ACTIVITY:
Beginning with the first line below, please restate each line exactly, down to and including the line containing "(Format.year a < Format.year b \/".

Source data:
========
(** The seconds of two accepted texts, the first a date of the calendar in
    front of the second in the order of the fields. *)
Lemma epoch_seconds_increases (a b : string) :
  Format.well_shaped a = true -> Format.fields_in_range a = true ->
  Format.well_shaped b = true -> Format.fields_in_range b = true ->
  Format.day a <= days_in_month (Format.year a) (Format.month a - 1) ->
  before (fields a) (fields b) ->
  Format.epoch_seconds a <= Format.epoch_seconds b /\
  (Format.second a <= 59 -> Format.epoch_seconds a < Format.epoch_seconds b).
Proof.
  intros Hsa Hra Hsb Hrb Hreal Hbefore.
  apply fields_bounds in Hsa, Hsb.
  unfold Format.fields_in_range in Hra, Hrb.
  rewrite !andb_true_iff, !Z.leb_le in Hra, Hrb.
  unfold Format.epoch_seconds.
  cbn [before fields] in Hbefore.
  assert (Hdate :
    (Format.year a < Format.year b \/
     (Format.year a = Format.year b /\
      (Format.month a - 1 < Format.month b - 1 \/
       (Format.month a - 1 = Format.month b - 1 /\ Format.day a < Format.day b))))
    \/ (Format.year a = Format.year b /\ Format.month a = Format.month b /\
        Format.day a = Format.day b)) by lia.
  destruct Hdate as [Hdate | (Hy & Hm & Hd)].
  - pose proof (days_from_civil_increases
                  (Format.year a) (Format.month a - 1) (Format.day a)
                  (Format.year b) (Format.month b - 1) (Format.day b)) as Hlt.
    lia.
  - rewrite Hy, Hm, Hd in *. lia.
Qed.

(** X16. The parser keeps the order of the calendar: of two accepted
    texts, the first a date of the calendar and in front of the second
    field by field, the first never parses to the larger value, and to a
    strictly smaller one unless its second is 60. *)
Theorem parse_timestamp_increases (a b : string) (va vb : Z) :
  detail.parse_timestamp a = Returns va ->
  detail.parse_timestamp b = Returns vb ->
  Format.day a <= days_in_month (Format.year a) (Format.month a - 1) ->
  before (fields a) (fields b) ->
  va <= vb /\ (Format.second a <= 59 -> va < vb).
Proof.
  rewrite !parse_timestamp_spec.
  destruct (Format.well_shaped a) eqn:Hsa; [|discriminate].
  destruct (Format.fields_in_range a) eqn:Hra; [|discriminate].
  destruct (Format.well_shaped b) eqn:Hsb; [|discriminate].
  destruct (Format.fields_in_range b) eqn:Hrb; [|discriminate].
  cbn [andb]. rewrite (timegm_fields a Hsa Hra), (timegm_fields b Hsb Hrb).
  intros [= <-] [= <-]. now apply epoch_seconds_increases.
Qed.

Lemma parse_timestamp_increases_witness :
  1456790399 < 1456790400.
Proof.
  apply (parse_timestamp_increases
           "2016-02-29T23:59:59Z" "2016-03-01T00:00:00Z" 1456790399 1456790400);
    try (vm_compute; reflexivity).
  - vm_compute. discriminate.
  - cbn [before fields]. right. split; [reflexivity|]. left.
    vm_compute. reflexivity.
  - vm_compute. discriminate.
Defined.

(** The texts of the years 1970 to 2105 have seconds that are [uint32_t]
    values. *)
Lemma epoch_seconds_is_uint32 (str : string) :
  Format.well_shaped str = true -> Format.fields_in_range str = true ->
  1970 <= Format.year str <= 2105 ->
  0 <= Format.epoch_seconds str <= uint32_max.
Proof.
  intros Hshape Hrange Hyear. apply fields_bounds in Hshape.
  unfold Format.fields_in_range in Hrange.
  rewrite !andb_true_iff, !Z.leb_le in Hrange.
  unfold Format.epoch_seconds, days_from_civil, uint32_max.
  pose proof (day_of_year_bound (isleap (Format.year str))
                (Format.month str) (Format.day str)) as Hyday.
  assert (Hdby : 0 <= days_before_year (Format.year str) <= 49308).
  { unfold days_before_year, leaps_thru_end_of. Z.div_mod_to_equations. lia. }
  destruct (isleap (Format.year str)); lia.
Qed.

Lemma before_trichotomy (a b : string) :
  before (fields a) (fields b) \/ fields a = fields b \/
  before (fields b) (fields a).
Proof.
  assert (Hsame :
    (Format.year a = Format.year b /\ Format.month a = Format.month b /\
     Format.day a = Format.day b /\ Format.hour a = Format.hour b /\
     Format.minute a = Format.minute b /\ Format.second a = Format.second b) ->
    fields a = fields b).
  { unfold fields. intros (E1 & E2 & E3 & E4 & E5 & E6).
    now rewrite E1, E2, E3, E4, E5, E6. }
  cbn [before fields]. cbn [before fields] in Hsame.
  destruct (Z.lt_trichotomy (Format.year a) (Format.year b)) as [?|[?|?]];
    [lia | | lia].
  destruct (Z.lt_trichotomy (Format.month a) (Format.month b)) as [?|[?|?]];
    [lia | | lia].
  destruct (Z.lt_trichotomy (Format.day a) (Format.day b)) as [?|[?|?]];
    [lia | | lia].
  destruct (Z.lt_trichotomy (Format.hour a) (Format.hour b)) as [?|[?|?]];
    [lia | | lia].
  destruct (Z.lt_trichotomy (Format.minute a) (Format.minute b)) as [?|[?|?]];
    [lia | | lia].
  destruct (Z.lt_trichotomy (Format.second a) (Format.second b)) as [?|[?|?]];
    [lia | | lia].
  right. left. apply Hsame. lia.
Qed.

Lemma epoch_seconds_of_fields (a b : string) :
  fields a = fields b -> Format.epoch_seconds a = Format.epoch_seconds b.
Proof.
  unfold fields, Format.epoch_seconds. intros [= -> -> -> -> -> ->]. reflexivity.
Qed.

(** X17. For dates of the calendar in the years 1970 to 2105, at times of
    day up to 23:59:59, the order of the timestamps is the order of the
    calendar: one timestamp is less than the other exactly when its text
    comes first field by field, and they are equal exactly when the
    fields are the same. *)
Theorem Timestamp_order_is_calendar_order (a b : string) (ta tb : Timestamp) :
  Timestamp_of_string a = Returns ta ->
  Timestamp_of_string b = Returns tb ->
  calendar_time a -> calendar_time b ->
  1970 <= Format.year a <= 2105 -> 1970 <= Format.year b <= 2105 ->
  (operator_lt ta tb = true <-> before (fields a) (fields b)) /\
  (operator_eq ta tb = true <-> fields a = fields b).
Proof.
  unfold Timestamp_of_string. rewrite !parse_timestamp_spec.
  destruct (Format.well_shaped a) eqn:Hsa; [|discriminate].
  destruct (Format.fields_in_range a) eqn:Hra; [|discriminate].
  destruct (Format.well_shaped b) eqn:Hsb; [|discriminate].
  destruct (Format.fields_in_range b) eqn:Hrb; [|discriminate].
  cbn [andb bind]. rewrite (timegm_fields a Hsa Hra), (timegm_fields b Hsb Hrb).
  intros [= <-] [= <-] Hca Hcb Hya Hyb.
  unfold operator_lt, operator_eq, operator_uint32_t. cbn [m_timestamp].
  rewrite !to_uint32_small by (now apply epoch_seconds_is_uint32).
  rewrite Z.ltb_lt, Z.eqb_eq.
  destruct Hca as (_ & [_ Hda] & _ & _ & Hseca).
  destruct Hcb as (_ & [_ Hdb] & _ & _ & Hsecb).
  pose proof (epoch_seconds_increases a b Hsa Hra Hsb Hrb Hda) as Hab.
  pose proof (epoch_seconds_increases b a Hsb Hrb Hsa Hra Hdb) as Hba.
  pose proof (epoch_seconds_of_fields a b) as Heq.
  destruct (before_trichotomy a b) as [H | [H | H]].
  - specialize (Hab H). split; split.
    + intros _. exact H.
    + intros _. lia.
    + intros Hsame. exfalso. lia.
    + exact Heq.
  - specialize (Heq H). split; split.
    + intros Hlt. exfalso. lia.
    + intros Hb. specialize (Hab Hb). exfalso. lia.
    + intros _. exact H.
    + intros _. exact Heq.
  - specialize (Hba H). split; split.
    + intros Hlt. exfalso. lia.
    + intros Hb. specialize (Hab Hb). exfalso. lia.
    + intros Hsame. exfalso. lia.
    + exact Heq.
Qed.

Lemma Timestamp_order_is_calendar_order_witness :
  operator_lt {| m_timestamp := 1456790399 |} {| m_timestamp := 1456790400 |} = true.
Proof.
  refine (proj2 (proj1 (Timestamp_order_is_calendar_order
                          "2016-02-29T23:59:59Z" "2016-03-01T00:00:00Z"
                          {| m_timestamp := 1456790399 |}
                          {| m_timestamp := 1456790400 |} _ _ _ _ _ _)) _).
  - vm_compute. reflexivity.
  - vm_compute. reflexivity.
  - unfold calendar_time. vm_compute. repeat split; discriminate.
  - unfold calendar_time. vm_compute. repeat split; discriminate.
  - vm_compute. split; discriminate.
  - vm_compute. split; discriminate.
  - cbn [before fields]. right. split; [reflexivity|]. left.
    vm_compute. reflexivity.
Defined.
========
ANSWER BOX:
(** The seconds of two accepted texts, the first a date of the calendar in
    front of the second in the order of the fields. *)
Lemma epoch_seconds_increases (a b : string) :
  Format.well_shaped a = true -> Format.fields_in_range a = true ->
  Format.well_shaped b = true -> Format.fields_in_range b = true ->
  Format.day a <= days_in_month (Format.year a) (Format.month a - 1) ->
  before (fields a) (fields b) ->
  Format.epoch_seconds a <= Format.epoch_seconds b /\
  (Format.second a <= 59 -> Format.epoch_seconds a < Format.epoch_seconds b).
Proof.
  intros Hsa Hra Hsb Hrb Hreal Hbefore.
  apply fields_bounds in Hsa, Hsb.
  unfold Format.fields_in_range in Hra, Hrb.
  rewrite !andb_true_iff, !Z.leb_le in Hra, Hrb.
  unfold Format.epoch_seconds.
  cbn [before fields] in Hbefore.
  assert (Hdate :
    (Format.year a < Format.year b \/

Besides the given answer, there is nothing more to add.